Persons with T1DM were identified from the Swedish National Diabetes Register and each was matched for age, sex, year and county to five controls randomly selected from the general population. Persons with AD were identified from the Swedish National Inpatient Register. Baseline demographics and seasonal onset variation of AD were presented by descriptive statistics. Prevalence and incidence were estimated by proportions and incidence rates, respectively. Times to AD were analyzed using the Cox proportional hazard model.
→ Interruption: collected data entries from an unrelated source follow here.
(** ** The code *)

Definition saved_registers : list register :=
  [GS; FS; R15; R14; R13; R12; R11; R10; R9; R8; RDI; RSI; RBP; RBX; RDX; RCX; RAX].

Definition handler (pushes : list Z) : list instr :=
  ((λ v, Op (Pushi v)) <$> pushes) ++ [Jmp Generic_exception_handler].

(** The instructions from a label on, to the next jump that is always taken. *)
Definition code (l : label) : list instr :=
  match l with
  | Gpf_int_handler => handler [13]
  | Pagefault_int_handler => handler [14]
  | Timer_int_handler => handler [0; 32]
  | Sys_int_handler n => handler [0; n]
  | Default_int_handler => handler [0]
  | Generic_exception_handler =>
      [Op (Push GS); Op (Push FS); Op (Push R15); Op (Push R14); Op (Push R13); Op (Push R12); Op (Push R11);
       Op (Push R10); Op (Push R9); Op (Push R8); Op (Push RDI); Op (Push RSI); Op (Push RBP); Op (Push RBX);
       Op (Push RDX); Op (Push RCX); Op (Push RAX); Op (Mov RSP RDI); Call Exception]
  | Exception_return =>
      [Op (Mov RDI RSP);
       Op (Pop RAX); Op (Pop RCX); Op (Pop RDX); Op (Pop RBX); Op (Pop RBP); Op (Pop RSI); Op (Pop RDI);
       Op (Pop R8); Op (Pop R9); Op (Pop R10); Op (Pop R11); Op (Pop R12); Op (Pop R13); Op (Pop R14);
       Op (Pop R15); Op (Pop FS); Op (Pop GS); Op (Addi 16 RSP); Iretq]
  | Entry_from_boot =>
      [Op (Movi 0x80000 RSP); Op (Mov RSP RBP); Op (Pushi 0); Op Popf;
       Op (Cmpli 0x2BADB002 RAX); Jne Entry_1;
       Op (Testli 4 RBX); Je Entry_1;
       Op (Loadl 16 RBX RDI); Jmp Entry_2]
  | Entry_1 => [Op (Movi 0 RDI); JmpTo Kernel]
  | Entry_2 => [JmpTo Kernel]
  end.

(** How a piece of assembly is left: into a function in C, or to user mode. *)
Inductive transfer : Type := Entered (f : c_function) | Resumed.

(** The address after [call exception], which never returns. *)
Class Text : Type := after_call : Z.

Fixpoint run `{Text} (fuel : nat) (k : list instr) : M cpu transfer :=
  match fuel, k with
  | S n, Op o :: k => exec o;; run n k
  | S n, Jmp l :: k => run n (code l)
  | S n, Je l :: k => f ← gets rflags; if has f ZF then run n (code l) else run n k
  | S n, Jne l :: k => f ← gets rflags; if has f ZF then run n k else run n (code l)
  | S n, Call f :: k => push after_call;; mret (Entered f)
  | S n, JmpTo f :: k => mret (Entered f)
  | S n, Iretq :: k => iretq;; mret Resumed
  | _, _ => halt Undefined
  end.

(** No piece of the code is longer, jumps included. *)
Definition code_fuel : nat := 24.

(** ** Delivery of interrupts

    What the processor does with vector [n] and, for the vectors that have
    one, an error code.  A gate that is not present raises segment-not-present;
    for a vector that is an exception of certain classes already, a double
    fault; and when that cannot be delivered either, the processor shuts down. *)

Definition INT_DOUBLEFAULT : Z := 0x8.
Definition INT_SEGMENT : Z := 0xb.
Definition contributory : list Z := [0x0; 0xa; 0xb; 0xc; 0xd; 0xe].

Definition gate_of (idt : list (Z * Z)) (n : Z) : Z * Z := nth (Z.to_nat n) idt (0, 0).

Definition deliverable (idt : list (Z * Z)) (n : Z) : option Z :=
  if gate_present (gate_of idt n) then Some n
  else
    let double := if gate_present (gate_of idt INT_DOUBLEFAULT) then Some INT_DOUBLEFAULT else None in
    if bool_decide (n ∈ contributory) || (n =? INT_DOUBLEFAULT) then double
    else if gate_present (gate_of idt INT_SEGMENT) then Some INT_SEGMENT else double.

(** The flags an interrupt gate clears: TF, IF, NT, RF and VM. *)
Definition gate_clears : Z := 0x34300.

Fixpoint push_all (l : list Z) : M cpu () :=
  match l with
  | [] => mret ()
  | v :: l => push v;; push_all l
  end.

(** The processor switches to the stack of the task state and saves where it
    was; [ss] is the null selector. *)
Definition interrupt `{Layout} (n : Z) (err : option Z) : M cpu () :=
  idt ← gets (λ c, interrupt_descriptors (ram c));
  let g := gate_of idt n in
  frame ← gets (λ c, [ss c; gpr c RSP; rflags c; cs c; rip c] ++ match err with Some e => [e] | None => [] end);
  rsp0 ← on_ram (read 8 (kernel_task_descriptor + 4));
  modify (set_gpr RSP (rsp0 - rsp0 mod 16));;
  push_all frame;;
  modify (λ c, set_flags (Z.ldiff (rflags c) gate_clears) (jump (gate_offset g) (gate_selector g) 0 c)).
Between 1998 and 2013, 66 persons with T1DM were diagnosed with AD at a mean age (s.d.) of 36.4 (13.0) years among 36 514 persons with T1DM, while 32 were diagnosed with AD at a mean age of 42.7 (15.2) years among 182 570 controls. The difference in mean age at diagnosis of AD between the groups was 6.3 years (P value?=?0.036). The incidence of AD for a person with or without T1DM was therefore 193 and 18 per million person-years, respectively. The adjusted relative risk increase of developing AD in T1DM was 10.8 (95% CI: 7.1-16.5). The highest incidence of AD was observed during February-March and September-October. The prevalence of AD in persons with or without T1DM in December 2012 was 3410 and 208 per million, respectively. The odds ratio for AD in persons with T1DM vs controls was 16.5 (95% CI: 11.1-24.5).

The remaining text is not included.